Gary Hamer, from multi-screen video solution provider SmartLabs adds, “Research demonstrates just how important video is to the Philippines’ market. According to the Digital 2021 report published in partnership between We Are Social and Hootsuite, almost the entirety (99.4%) of the country’s recorded 73.91 million internet users aged 16-64 watch videos online every month. The surge in the demand for digital platforms has also been associated with the country’s year-on-year growth in digital video ad spend at 4.8% to US$558 million in 2020. This, despite ad spend in the total video industry shrinking by 4% year on year.

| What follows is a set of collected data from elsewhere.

(** C4 (as stated, the last part fails): seventeen consecutive writes with
    no pull, made while virtual time advances by one millisecond between
    writes, leave two samples in the FIFO and not sixteen, because each
    [WriteData] first renders up to the current time and every rendered frame
    pops the FIFO head. *)
Lemma fifo_17_writes_not_full :
  option_map (fun d => List.length (fifo d))
    (run_ops (Disney_init 128)
       (map (fun i => OpWriteData false (Z.of_nat i # 1) 200) (seq 0 17)))
  = Some 2%nat.
Proof. vm_compute. reflexivity. Qed.

(** C4 (amended): in every state reachable from the constructed device the
    FIFO holds between 1 and 16 samples; [Render] samples the head and pops
    it only when more than one sample remains; a write of a byte value never
    fails; and from such a state, 16 or more bytes written with no pull, at
    any times that do not pass the cursor [last_rendered_ms] (so no frame is
    rendered in between), leave exactly 16 samples, the rest dropped. *)
Theorem disney_fifo_bounded (silent_sample : Z) (ops : list DisneyOp) (st : Disney) :
  run_ops (Disney_init silent_sample) ops = Some st ->
  (1 <= List.length (fifo st) <= 16)%nat
  /\ (exists st1, Render st = Some (sample_frame (hd 0 (fifo st)), st1)
        /\ fifo st1 = (if Nat.ltb 1 (List.length (fifo st)) then tl (fifo st) else fifo st))
  /\ (forall woke now data, 0 <= data <= 255 ->
        exists st', WriteData woke now data st = Some st')
  /\ (forall ws : list (bool * Q * Z),
        stale_writes (last_rendered_ms st) ws ->
        (16 <= List.length ws)%nat ->
        exists st', run_ops st (write_ops ws) = Some st'
          /\ List.length (fifo st') = 16%nat).
Proof.
  intros Hrun.
  pose proof (run_ops_ok _ _ _ (Disney_init_ok silent_sample) Hrun) as Hok.
  split; [exact Hok|]. split; [|split].
  - destruct (Render_ok st Hok) as (st1 & H1 & _ & H2 & _). eauto.
  - intros woke now data Hb. apply WriteData_in_range; assumption.
  - intros ws Hw Hlen.
    destruct (stale_writes_run ws st Hok Hw) as (st' & H1 & H2 & _).
    exists st'. split; [exact H1|]. rewrite H2, length_firstn, length_app, length_map. lia.
Qed.

Lemma disney_fifo_bounded_witness :
  exists st,
    run_ops (Disney_init 128) [OpAudioCallback 0 1] = Some st
    /\ exists st', run_ops st (write_ops (map (fun i => (false, Z.of_nat i # 100, 9)) (seq 0 17))) = Some st'
         /\ List.length (fifo st') = 16%nat.
Proof.
  eexists. split.
  - vm_compute. reflexivity.
  - destruct (disney_fifo_bounded 128 [OpAudioCallback 0 1] _ eq_refl)
      as (_ & _ & _ & H).
    apply (H (map (fun i => (false, Z.of_nat i # 100, 9)) (seq 0 17))).
    + vm_compute. repeat split; discriminate.
    + cbn. lia.
Defined.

Working with operators all over the globe, we know that telcos, ISPs, cable operators and content providers all want to deliver service excellence for the population they support in an affordable and uncompromising way. But we have seen first-hand the difficult situations they face. As a result, we have enabled our technology to answer every conceivable mix of delivery, from cloud hosting to shared services, so that even rural areas can access the connectivity they want.”